The wizard was rescued/saved by the Half Orc more times then he could ever count, and was abused by him verbally and berated by him. He didn’t view the Half Orc as a real friend until he was gone.

Now the wizard seems willing to sacrifice himself for revenge, but is he? No, not truly, he will kill the assassin. Torture him to death, nah, but he wants to see him suffer.

My question before the World of EN is this- how far could a NG person go in brutalizing someone to their death without losing themselves? Could they hire someone to kill him? Could they tie him up and break bones? Or would NG be more inclined to kill him (the assassin) in open battle?

The wizard has led this group for a while and has lost more then a few friends, party members (PCs and NPCs), he’s become a different person from the shop wizard he started as in the very first adventure.

The wizard's perseverance in his vengeance seems to me quite a Lawful Neutral behaviour.

If he kills the assassin with a minimum of mercy, I would say this is quite a neutral act, it's not straight evil by D&D standards, but by no way it's a good act as well.

If he punishes the assassin in a different way, such as beating him up a lot in battle to teach him a lesson, but spares his life and then brings him to the authorities (supposing the authorities are after him, you can't just bring someone to the police and get him arrested because _you_ know it's an assassin), then it is even farther from evil.

But if he first beat him up or torture him to make him suffer, knowing that at the end he's still going to kill him anyway, then the wizard is indeed bringing completely unnecessary pain to someone. He's not doing it to "teach him a lesson" this time, because the assassin would later be dead, and couldn't atone and make up for his mischief (that's what a "lesson" is for, right?). In this case the wizard has really stepped into evil quite seriously.

Anyway I think the player is not making a mistake at all, unless he's pretending his character to still be NG. But IMHO he knows where his PC is going and is making the choice knowingly.

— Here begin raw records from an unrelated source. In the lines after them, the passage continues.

(** X17. Whatever the history of attempts, [retryCount] is the number
    of failures since the last success, one retry is scheduled per
    failure and none per success, and every delay lies between 5 and 60
    seconds. *)
Theorem counter_counts_streak outcomes :
  (Db.runs outcomes 0).2 = streak outcomes 0
  /\ length (Db.runs outcomes 0).1 = failures outcomes
  /\ Forall (fun d => 5000 <= d <= Db.MAX_RETRY_DELAY) (Db.runs outcomes 0).1.
Proof.
  destruct (runs_streak outcomes 0) as [Hc Hl]. repeat split; try assumption.
  assert (Hgen : forall c, 0 <= c ->
            Forall (fun d => 5000 <= d <= Db.MAX_RETRY_DELAY) (Db.runs outcomes c).1).
  { clear. induction outcomes as [|o rest IH]; intros c Hc; [constructor|].
    cbn [Db.runs]. destruct o; cbn [Db.connectDB].
    - specialize (IH 0 ltac:(lia)). now destruct (Db.runs rest 0).
    - specialize (IH (c + 1) ltac:(lia)). destruct (Db.runs rest (c + 1)).
      cbn [fst] in *. constructor; [|assumption].
      unfold Db.retryDelay, Db.MAX_RETRY_DELAY.
      assert (1 <= 2 ^ (c + 1 - 1)) by (apply Z.pow_le_mono_r with (b := 0); lia).
      lia. }
  apply Hgen. lia.
Qed.

(* ===================================================================== *)
(** ** Further invariants of the handlers *)
(* ===================================================================== *)

Section Steps.
Context `{JS.CaseMapping} `{Crypto} `{Config}.

Lemma find_app_l e (docs docs' : list User.t) u :
  find (User.sameEmail e) docs = Some u ->
  find (User.sameEmail e) (docs ++ docs') = Some u.
Proof.
  induction docs as [|a rest IH]; cbn [find app]; [discriminate|].
  destruct (User.sameEmail e a); [trivial | exact IH].
Qed.

Lemma create_doc oid n e p v docs doc docs' :
  User.create oid n e p v docs = Some (doc, docs') ->
  doc = User.mk oid (JS.trim n) (User.normalizeEmail e) p v
  /\ docs' = docs ++ [doc].
Proof.
  unfold User.create. destruct (User.valid _ && _); [|discriminate].
  intros [= <- <-]. split; reflexivity.
Qed.

Lemma sameAccount_refl u : sameAccount u u.
Proof. repeat split; trivial. Qed.

Lemma sameAccount_setVerified u : sameAccount u (User.setVerified u).
Proof. repeat split; trivial. Qed.

Lemma updateFirst_keeps e0 e docs v docs' u :
  User.updateFirst e0 docs = Some (v, docs') ->
  find (User.sameEmail e) docs = Some u ->
  exists u', find (User.sameEmail e) docs' = Some u' /\ sameAccount u u'.
Proof.
  revert docs'. induction docs as [|a rest IH]; intros docs';
    cbn [User.updateFirst find]; [discriminate|].
  destruct (User.sameEmail e0 a) eqn:Ha0.
  - intros [= <- <-]. cbn [find].
    replace (User.sameEmail e (User.setVerified a)) with (User.sameEmail e a)
      by reflexivity.
    destruct (User.sameEmail e a).
    + intros [= <-]. eauto using sameAccount_setVerified.
    + intros Hf. eauto using sameAccount_refl.
  - destruct (User.updateFirst e0 rest) as [[v' rest']|] eqn:Hup; [|discriminate].
    intros [= <- <-]. cbn [find].
    destruct (User.sameEmail e a).
    + intros [= <-]. eauto using sameAccount_refl.
    + intros Hf. now apply (IH rest').
Qed.

(** How each handler may change the collection: not at all, by
    appending one unverified document, or by the update of
    [findOneAndUpdate]. *)
Lemma registerUser_users w req s :
  users (registerUser w req s).2 = users s
  \/ exists doc, users (registerUser w req s).2 = users s ++ [doc]
                 /\ User.isVerified doc = false
                 /\ User.findOne (req_email req) (users s) = None
                 /\ User.email doc = User.normalizeEmail (req_email req).
Proof.
  unfold registerUser.
  destruct (validateRequest req); [now left|].
  destruct (User.findOne _ _) eqn:Hf; [now left|].
  destruct (User.create _ _ _ _ _ _) as [[doc docs']|] eqn:Hc; [|now left].
  destruct (create_doc _ _ _ _ _ _ _ _ Hc) as [-> ->].
  right. eexists. destruct (mail_sent w); cbn [snd users]; repeat split.
Qed.

Lemma verifyOtp_users w req s :
  users (verifyOtp w req s).2 = users s
  \/ exists v, User.updateFirst (User.normalizeEmail (req_email req)) (users s)
               = Some (v, users (verifyOtp w req s).2).
Proof.
  unfold verifyOtp.
  destruct (validateRequest req); [now left|].
  destruct (_ || _); [now left|].
  destruct (_ !! _); [|now left].
  destruct (JS.strictNeq _ _); [now left|].
  unfold User.findOneAndUpdate.
  destruct (User.updateFirst _ _) as [[u docs']|] eqn:Hup; [|now left].
  right. now exists u.
Qed.

Lemma handle_keeps c s e u :
  User.findOne e (users s) = Some u ->
  exists u', User.findOne e (users (handle c s).2) = Some u'
             /\ sameAccount u u'.
Proof.
  unfold User.findOne. intros Hu.
  destruct c as [w req|w req|w req| |w req]; cbn [handle].
  - destruct (registerUser_users w req s) as [-> | [doc [-> _]]].
    + eauto using sameAccount_refl.
    + exists u. split; [now apply find_app_l | apply sameAccount_refl].
  - destruct (verifyOtp_users w req s) as [-> | [v Hup]].
    + eauto using sameAccount_refl.
    + eapply updateFirst_keeps; eassumption.
  - rewrite loginUser_state. eauto using sameAccount_refl.
  - cbn. eauto using sameAccount_refl.
  - rewrite resendOtp_users. eauto using sameAccount_refl.
Qed.

(** X6. No sequence of requests removes an account or changes its
    identifier, name, email or password hash, and none takes the
    verified flag back. *)
Theorem accounts_are_kept calls s e u :
  User.findOne e (users s) = Some u ->
  exists u', User.findOne e (users (serve calls s)) = Some u'
             /\ sameAccount u u'.
Proof.
  unfold serve. revert s u.
  induction calls as [|c rest IH]; intros s u Hu; cbn [foldl].
  - eauto using sameAccount_refl.
  - destruct (handle_keeps c s e u Hu) as [u1 [Hu1 Hs1]].
    destruct (IH _ _ Hu1) as [u2 [Hu2 Hs2]].
    exists u2. split; [exact Hu2|].
    destruct Hs1 as (? & ? & ? & ? & ?), Hs2 as (? & ? & ? & ? & ?).
    repeat split; try congruence. auto.
Qed.

(** X7. Registration leaves the collection as it is or appends one
    unverified account; login and logout change nothing at all; resend
    leaves the collection as it is.  Only [verifyOtp] can flag an
    account verified. *)
Theorem only_verifyOtp_verifies w req s :
  (users (registerUser w req s).2 = users s
   \/ exists doc, users (registerUser w req s).2 = users s ++ [doc]
                  /\ User.isVerified doc = false)
  /\ (loginUser w req s).2 = s
  /\ (logoutUser s).2 = s
  /\ users (resendOtp w req s).2 = users s.
Proof.
  repeat split.
  - destruct (registerUser_users w req s) as [Hsame | [doc [Happ [Hv _]]]];
      [now left | right; eauto].
  - apply loginUser_state.
  - apply resendOtp_users.
Qed.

If you think he doesn't do this on purpose, or if you do not want the campaign to go into such a direction, try to make it particularly difficult for him to kill the assassin:
- have the wizard find that the assassin has already been killed by someone else
- have the wizard meet the assassin and find he's a poor demented guy who doesn't understand good from evil
- have the wizard kill the assassin in the horrible way, and then find it wasn't the same person who killed his friend
 

Since he's a Wizard, does he have ranks in Knowledge: The Planes? If so he realizes that living a good, honest life will lead to being sent to paradise after death, and that living an evil, corrupt life will lead to being tortured in the Abyss/Gehenna/Baator. Therefore all he has to do is kill this corrupt and wicked Assassin to ensure that the torture does happen, without ever dirtying his hands personally.

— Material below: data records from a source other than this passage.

(** [enumerate(l)] *)
Fixpoint enumerate_from {A} (start : nat) (l : list A) : list (nat * A) :=
  match l with
  | [] => []
  | x :: l' => (start, x) :: enumerate_from (S start) l'
  end.

Definition enumerate {A} (l : list A) : list (nat * A) := enumerate_from 0 l.

Section Handler.

Variable ext : Externals.

(** [pdf_file.read()] *)
Definition FileStorage_read (f : FileStorage) : M bytes :=
  emit (EvRead f) ;;; ret (stream f).

Definition rasterize (pdf_bytes : bytes) (dpi : Z) : M (list Image) :=
  emit (EvRasterize pdf_bytes dpi) ;;; lift (convert_from_bytes ext pdf_bytes dpi).

(** [img.save(fp, format=format, quality=quality)] *)
Definition Image_save (img : Image) (fp : BytesIO) (format : string)
    (quality : Z) : M BytesIO :=
  emit (EvEncode img format quality) ;;;
  data <- lift (Image_encode ext img format quality) ;;
  ret (bio_write fp data).

Definition print (line : string) : M unit := emit (EvPrint line).

(** The body of [for i, img in enumerate(images):], threaded through the
    archive being written. *)
Fixpoint write_pages (zf : ZipFile) (items : list (nat * Image)) : M ZipFile :=
  match items with
  | [] => ret zf
  | (i, img) :: rest =>
      let img_byte_arr := BytesIO_new in
      img_byte_arr <- Image_save img img_byte_arr "JPEG" 85 ;;
      let img_byte_arr := bio_seek img_byte_arr 0 in
      let zf := writestr zf (page_name (i + 1)) (bio_getvalue img_byte_arr) in
      write_pages zf rest
  end.

(** The statements under [try:]. *)
Definition convert_body (pdf_file : FileStorage) : M Response :=
  pdf_bytes <- FileStorage_read pdf_file ;;
  images <- rasterize pdf_bytes 150 ;;
  match images with
  | [] => ret (TextResponse "Could not convert PDF to images. Ensure PDF is valid." 500)
  | img0 :: _ =>
      if (length images =? 1)%nat then
        let img_byte_arr := BytesIO_new in
        img_byte_arr <- Image_save img0 img_byte_arr "JPEG" 85 ;;
        let img_byte_arr := bio_seek img_byte_arr 0 in
        ret (send_file img_byte_arr "image/jpeg" true "converted_page_1.jpg")
      else
        let zip_buffer := BytesIO_new in
        zf <- write_pages (ZipFile_open "a" ZIP_DEFLATED false) (enumerate images) ;;
        let zip_buffer := bio_write zip_buffer (zip_bytes ext zf) in
        let zip_buffer := bio_seek zip_buffer 0 in
        ret (send_file zip_buffer "application/zip" true "converted_pages.zip")
  end.

(** The [except Exception as e:] clause. *)
Definition convert_handler (e : PyException) : M Response :=
  print ("Error during PDF conversion: " ++ exc_str e)%string ;;;
  ret (TextResponse ("An error occurred during conversion: " ++ exc_str e)%string 500).

Definition convert_pdf (request : Request) : M Response :=
  match getitem (files request) "pdfFile" with
  | None => ret (TextResponse "No PDF file part in the request" 400)
  | Some pdf_file =>
      if String.eqb (filename pdf_file) "" then
        ret (TextResponse "No selected file" 400)
      else if FileStorage_bool pdf_file
              && endswith (lower (filename pdf_file)) ".pdf" then
        try_except (convert_body pdf_file) convert_handler
      else
        ret (TextResponse "Invalid file type. Please upload a PDF." 400)
  end.

End Handler.

(** ** Vocabulary of the specification *)

(** A filename "ends, case-insensitively, in .pdf": its last four characters
    are a dot followed by p, d and f, each in either case. *)
Definition is_letter (small capital c : ascii) : bool :=
  Ascii.eqb c small || Ascii.eqb c capital.

Definition has_pdf_extension (name : string) : bool :=
  match List.rev (list_ascii_of_string name) with
  | c3 :: c2 :: c1 :: c0 :: _ =>
      Ascii.eqb c0 "." && is_letter "p" "P" c1 && is_letter "d" "D" c2
      && is_letter "f" "F" c3
  | _ => false
  end.

(** An upload that passes validation: the [pdfFile] field is there and its
    filename ends in .pdf (so it is not empty either). *)
Definition valid_upload (request : Request) (f : FileStorage) : Prop :=
  getitem (files request) "pdfFile" = Some f /\
  has_pdf_extension (filename f) = true.

(** The three validation checks, in the order the specification lists them,
    and the message each one answers with. *)
Inductive ValidationCheck := FieldPresent | FilenameNonEmpty | ExtensionIsPdf.

Definition check_message (c : ValidationCheck) : string :=
  match c with
  | FieldPresent => "No PDF file part in the request"
  | FilenameNonEmpty => "No selected file"
  | ExtensionIsPdf => "Invalid file type. Please upload a PDF."
  end.

(** A request without the field has no filename at all, so it fails the two
    filename checks as well. *)
Definition check_fails (request : Request) (c : ValidationCheck) : bool :=
  match getitem (files request) "pdfFile", c with
  | None, _ => true
  | Some f, FieldPresent => false
  | Some f, FilenameNonEmpty => String.eqb (filename f) ""
  | Some f, ExtensionIsPdf => negb (has_pdf_extension (filename f))
  end.

Definition precedence : list ValidationCheck :=
  [FieldPresent; FilenameNonEmpty; ExtensionIsPdf].

Definition first_failing (request : Request) : option ValidationCheck :=
  find (check_fails request) precedence.

(** The calls the handler made to the rasterizer and to the encoder, read off
    a trace. *)
Definition rasterizer_calls (t : list Event) : list (bytes * Z) :=
  flat_map (fun ev => match ev with
                      | EvRasterize b dpi => [(b, dpi)]
                      | _ => []
                      end) t.

Definition encoder_calls (t : list Event) : list (Image * string * Z) :=
  flat_map (fun ev => match ev with
                      | EvEncode img format quality => [(img, format, quality)]
                      | _ => []
                      end) t.

Definition reads (t : list Event) : list FileStorage :=
  flat_map (fun ev => match ev with
                      | EvRead f => [f]
                      | _ => []
                      end) t.

Definition encode_event (img : Image) : Event := EvEncode img "JPEG" 85.

(** What every conversion starts with: the upload is read, then rasterized. *)
Definition prelude (f : FileStorage) : list Event :=
  [EvRead f; EvRasterize (stream f) 150].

It's really amusing how the D&D cosmos works. No one with any education or training should consider evil as a viable choice in life, since the paradime of Heaven-Hell is actually provable and you can even visit those places, if you possess enough power.
 

Viktyr Gehrig

First Post
Thundering_Dragon said:
It's really amusing how the D&D cosmos works. No one with any education or training should consider evil as a viable choice in life, since the paradime of Heaven-Hell is actually provable and you can even visit those places, if you possess enough power.

Except that the Lower Planes aren't all that bad-- for the fiends. They're continuations of the lifestyles that the evil lived as mortals: the quest for power and influence over every other concern.

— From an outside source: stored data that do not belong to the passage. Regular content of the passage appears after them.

(** * Graph-database adapters of graphiti_core.database

    A shallow embedding of
      - graphiti_core/database/db_interface.py   (the adapter contract),
      - graphiti_core/database/neo4j_adapter.py  (Neo4jAdapter),
      - graphiti_core/database/surrealdb_adapter.py (SurrealDBAdapter),
      - graphiti_core/database/db_factory.py     (DatabaseFactory),
    together with the properties of the adapter contract.

    The adapters are [async] methods that mutate [self] and talk to a native
    driver.  A method is embedded as a function from a world (the adapter
    object plus the state of the backend) to an outcome (a returned value or
    a raised exception) and a new world.  The native drivers are not part of
    the repository: they are an interface ([Neo4jDriverAPI],
    [SurrealClientAPI]) every method is parametric in, and two in-memory
    servers implement that interface where a property speaks about what the
    database holds. *)

From stdpp Require Import base option list strings gmap.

And you can become a hell of a lot more powerful as a fiend than you can as a mortal.
 

Except Good is generally always more powerful than Evil in D&D. Gold Dragons are stronger than Red Dragons. Solars are stronger than Balors. And so on. Why endure agony, suffering, and a relatively terror/paranoia filled existence striving to become powerful in Evil, when you can become even MORE powerful living a peaceful, honest, interactive existence to further yourself in Good? People primarily concerned with power should strive to be Good.